Le donne non usano più il cappotto, il paletot, come si diceva una volta. In giro non vedo altro che piumini. Quando lavoravo da Moschino, andavo a piedi in via San Gregorio e contavo tutti quelli che incontravo sul mio cammino; se per sbaglio m’imbattevo in un cappotto, mi fermavo a complimentarmi con la signora che lo indossava. Riconosco che il piumino sia un indumento comodissimo, ultraleggero, molto caldo. Però…il paletot da uomo, blu, doppiopetto, in fatto di stile è impareggiabile. La cosa che in ogni caso detesto di più in assoluto sono le décolleté bianche, di vernice, con tacco alto: è un accessorio di fronte al quale mi si stringe davvero il cuore.
In una carriera costellata di traguardi raggiunti con successo, qual è il sogno che si deve ancora avverare?
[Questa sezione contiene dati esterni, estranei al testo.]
Lemma generate_name_prompts_ok_iff (names : list string) :
  (exists r, generate_name_prompts names = Ok r) <->
  (forall name, In name names -> registered name (potential names)).
Proof.
  rewrite generate_name_prompts_unfold. split.
  - intros [r H] name Hin.
    destruct (comprehension _ names) as [ps|e] eqn:E; simpl in H; [|discriminate].
    apply comprehension_inv in E.
    destruct (Forall2_in_left _ _ _ _ E Hin) as (prompt & _ & Hp).
    unfold subscript in Hp.
    destruct (dict_get name (snd (collect (potential names) [] []))) as [key|] eqn:Hk;
      simpl in Hp; [|discriminate].
    apply collect_map_get in Hk as [Hk|Hk]; [discriminate|]. now exists key.
  - intros H.
    rewrite (comprehension_ok _
               (fun name =>
                  match dict_get name (snd (collect (potential names) [] [])) with
                  | Some key => format_prompt name key
                  | None => name
                  end)); simpl; eauto.
    intros name Hin. unfold subscript.
    destruct (collect_map_defined (potential names) [] [] name (or_introl (H name Hin)))
      as [key ->].
    reflexivity.
Qed.

Lemma generate_name_prompts_unregistered (names : list string) :
  (exists name, In name names /\ ~ registered name (potential names)) ->
  exists name, In name names /\ ~ registered name (potential names) /\
               generate_name_prompts names = Err (KeyError name).
Proof.
  intros (name & Hin & Hno). rewrite generate_name_prompts_unfold.
  assert (Hfail : forall x, ~ registered x (potential names) ->
            (key <- subscript (snd (collect (potential names) [] [])) x ;;
             Ok (format_prompt x key)) = Err (KeyError x)).
  { intros x Hx. unfold subscript.
    destruct (dict_get x (snd (collect (potential names) [] []))) as [key|] eqn:Hk;
      [|reflexivity].
    apply collect_map_get in Hk as [Hk|Hk]; [discriminate|].
    exfalso. apply Hx. now exists key. }
  destruct (comprehension_first_err
              (fun x => key <- subscript (snd (collect (potential names) [] [])) x ;;
                        Ok (format_prompt x key)) names)
    as (x & e & Hx & Hfx & Hall).
  { exists name. split; [exact Hin|]. rewrite (Hfail name Hno). eauto. }
  exists x. split; [exact Hx|].
  assert (Hnx : ~ registered x (potential names)).
  { intros Hreg.
    destruct (collect_map_defined (potential names) [] [] x (or_introl Hreg)) as [key Hk].
    unfold subscript in Hfx. rewrite Hk in Hfx. discriminate. }
  split; [exact Hnx|]. rewrite Hall. simpl. rewrite (Hfail x Hnx) in Hfx.
  now injection Hfx as <-.
Qed.

Lemma generate_city_prompts_values (cities prompts : list string) (m : dict string) :
  generate_city_prompts cities = Ok (prompts, m) ->
  forall name, In name (values m) -> In name cities.
Proof.
  intros H name Hin.
  destruct (Forall_dec tokens_nonempty tokens_nonempty_dec cities) as [Htok|Htok].
  - destruct (generate_city_prompts_ok cities Htok) as (m' & Hrun & Hnd & Hget).
    rewrite Hrun in H. injection H as _ <-.
    apply in_values_iff in Hin as [k Hin].
    apply (in_dict_get _ _ _ Hnd) in Hin. rewrite Hget in Hin.
    unfold last_with_initials in Hin. apply find_some in Hin as [Hin _].
    now apply in_rev.
  - unfold generate_city_prompts in H. rewrite (city_loop_err _ _ _ Htok) in H.
    discriminate.
Qed.

Lemma generate_name_prompts_values (names prompts : list string) (m : dict string) :
  generate_name_prompts names = Ok (prompts, m) ->
  forall name, In name (values m) -> In name names.
Proof.
  intros H name Hin. apply in_values_iff in Hin as [k Hin].
  apply registered_potential.
  exact (proj2 (generate_name_prompts_ok_inv names prompts m H) k name Hin).
Qed.

Lemma build_options_values (names : list string) (abbreviation_type : Z)
    (word_part : string) (prompt_map : dict string) :
  build_options names abbreviation_type = Ok (word_part, prompt_map) ->
  forall name, In name (values prompt_map) -> In name names.
Proof.
  unfold build_options.
  destruct (abbreviation_type =? ACRONYMN)%Z.
  - destruct (generate_city_prompts names) as [[prompts m]|e] eqn:E; simpl; [|discriminate].
    destruct (enumerate prompts) as [env|e]; simpl; [|discriminate].
    destruct (read_local "options" (options env)); simpl; [|discriminate].
    intros [= _ <-]. eapply generate_city_prompts_values, E.
  - destruct (generate_name_prompts names) as [[prompts m]|e] eqn:E; simpl; [|discriminate].
    destruct (enumerate prompts) as [env|e]; simpl; [|discriminate].
    destruct (read_local "options" (options env)); simpl; [|discriminate].
    intros [= _ <-]. eapply generate_name_prompts_values, E.
Qed.

(** C10.  When [show_prompt] returns normally, the string it returns is a
    value of the abbreviation map that [build_options] built from the
    supplied names, and hence one of these names, whatever lines were
    typed. *)
Theorem show_prompt_returns_mapped_name (lower : string -> string)
    (names : list string) (abbreviation_type : Z) (beginning : string)
    (stdin rest : list string) (selected : string) :
  show_prompt lower names abbreviation_type beginning stdin = (Ok selected, rest) ->
  exists word_part prompt_map,
    build_options names abbreviation_type = Ok (word_part, prompt_map) /\
    In selected (values prompt_map) /\
    In selected names.
Proof.
  unfold show_prompt.
  destruct (build_options names abbreviation_type) as [[word_part prompt_map]|e] eqn:E;
    [|discriminate].
  intros H. exists word_part, prompt_map. split; [reflexivity|].
  assert (Hv : In selected (values prompt_map)) by (eapply attempts_value, H).
  split; [exact Hv|]. eapply build_options_values; eauto.
Qed.

Lemma show_prompt_returns_mapped_name_witness :
  exists word_part prompt_map,
    build_options ["Chicago"; "New York City"; "Washington"] ACRONYMN =
      Ok (word_part, prompt_map) /\
    In "Chicago" (values prompt_map) /\
    In "Chicago" ["Chicago"; "New York City"; "Washington"].
Proof.
  apply (show_prompt_returns_mapped_name ascii_lower
           ["Chicago"; "New York City"; "Washington"] ACRONYMN
           "Would you like to see data for" ["xyz"; "XYZ"; "c"] [] "Chicago").
  reflexivity.
Defined.

(** ** Names that lose their entry *)

(** C8.  A name displaced from a clashing prefix is stored under its prefix
    one longer by a plain assignment, whatever that key held: in the list
    below the third name, registered under ["not 1"], loses this only entry
    to the fifth and the call raises [KeyError].  Whenever
    [generate_name_prompts] returns normally, there is exactly one prompt per
    input name, in input order, built from a key that the returned map sends
    to the name, so every input name is a value of the map; and a name left
    without an entry makes the call raise [KeyError] instead of returning. *)
Theorem generate_name_prompts_all_or_nothing :
  (forall remaining length name d previous,
     dict_get (slice_to length name) d = Some (Some previous) ->
     prefix_loop (S remaining) length name d =
     prefix_loop remaining (S length) name
       (dict_set (slice_to (length + 1) previous) (Some previous)
          (dict_set (slice_to length name) None d))) /\
  (dict_get "not 1" (potential ["nonea"; "noneb"; "not 1"; "nonec"]) =
     Some (Some "not 1") /\
   dict_get "not 1"
     (potential ["nonea"; "noneb"; "not 1"; "nonec"; "not 1x"; "noned"]) =
     Some (Some "not 1x") /\
   ~ registered "not 1"
       (potential ["nonea"; "noneb"; "not 1"; "nonec"; "not 1x"; "noned"]) /\
   generate_name_prompts ["nonea"; "noneb"; "not 1"; "nonec"; "not 1x"; "noned"] =
     Err (KeyError "not 1")) /\
  (forall names prompts m,
     generate_name_prompts names = Ok (prompts, m) ->
     List.length prompts = List.length names /\
     Forall2 (fun name prompt =>
                exists key, dict_get key m = Some name /\
                            prompt = format_prompt name key) names prompts /\
     forall name, In name names -> In name (values m)) /\
  (forall names,
     (exists name, In name names /\ ~ registered name (potential names)) ->
     exists name, In name names /\ ~ registered name (potential names) /\
                  generate_name_prompts names = Err (KeyError name)).
Proof.
  split; [|split; [|split]].
  - intros remaining length name d previous H. simpl. now rewrite H.
  - repeat split; try reflexivity.
    intros [key H]. vm_compute in H.
    repeat (destruct H as [H|H]; [discriminate H|]). exact H.
  - intros names prompts m H.
    destruct (generate_name_prompts_ok_inv names prompts m H) as [HF _].
    split; [symmetry; eapply Forall2_length, HF|]. split; [exact HF|].
    intros name Hin.
    destruct (Forall2_in_left _ _ _ _ HF Hin) as (prompt & _ & key & Hkey & _).
    apply in_values_iff. exists key. now apply dict_get_in.
  - exact generate_name_prompts_unregistered.
Qed.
Vorrei avere la possibilità di ingrandire il mio studio per poter riprendere a lavorare con me i collaboratori storici, in modo da ricreare la nostra “famiglia”. Inoltre mi piacerebbe insegnare ai giovani, ma non nelle scuole costose. Vorrei avere al mio fianco dei ragazzi di talento e farli crescere. Ci vogliono però vera passione e curiosità. Vieterei innanzitutto l’uso dei computer, bisogna documentarsi e toccare con mano. Franco, che guardava persino la tv senza audio, se vedesse al giorno d’oggi l’uso smodato di queste applicazioni social, penso che abbandonerebbe addirittura questo mestiere, più probabilmente aprirebbe un ristorante! Credo nell’importanza della gavetta, non come adesso che i giovani stilisti vengono catapultati da un giorno all’altro alla direzione creativa di marchi prestigiosi, in un business infernale, un po’ come carne da macello. Sono sempre stata seguace della scuola giapponese, dove i grandi stilisti, come Yohji Yamamoto e Rei Kawakubo, hanno formato i propri delfini. Da noi purtroppo non esiste questa cultura del far crescere e tramandare. Per me invece sarebbe un modo intelligente di continuare a far vivere l’arte della moda.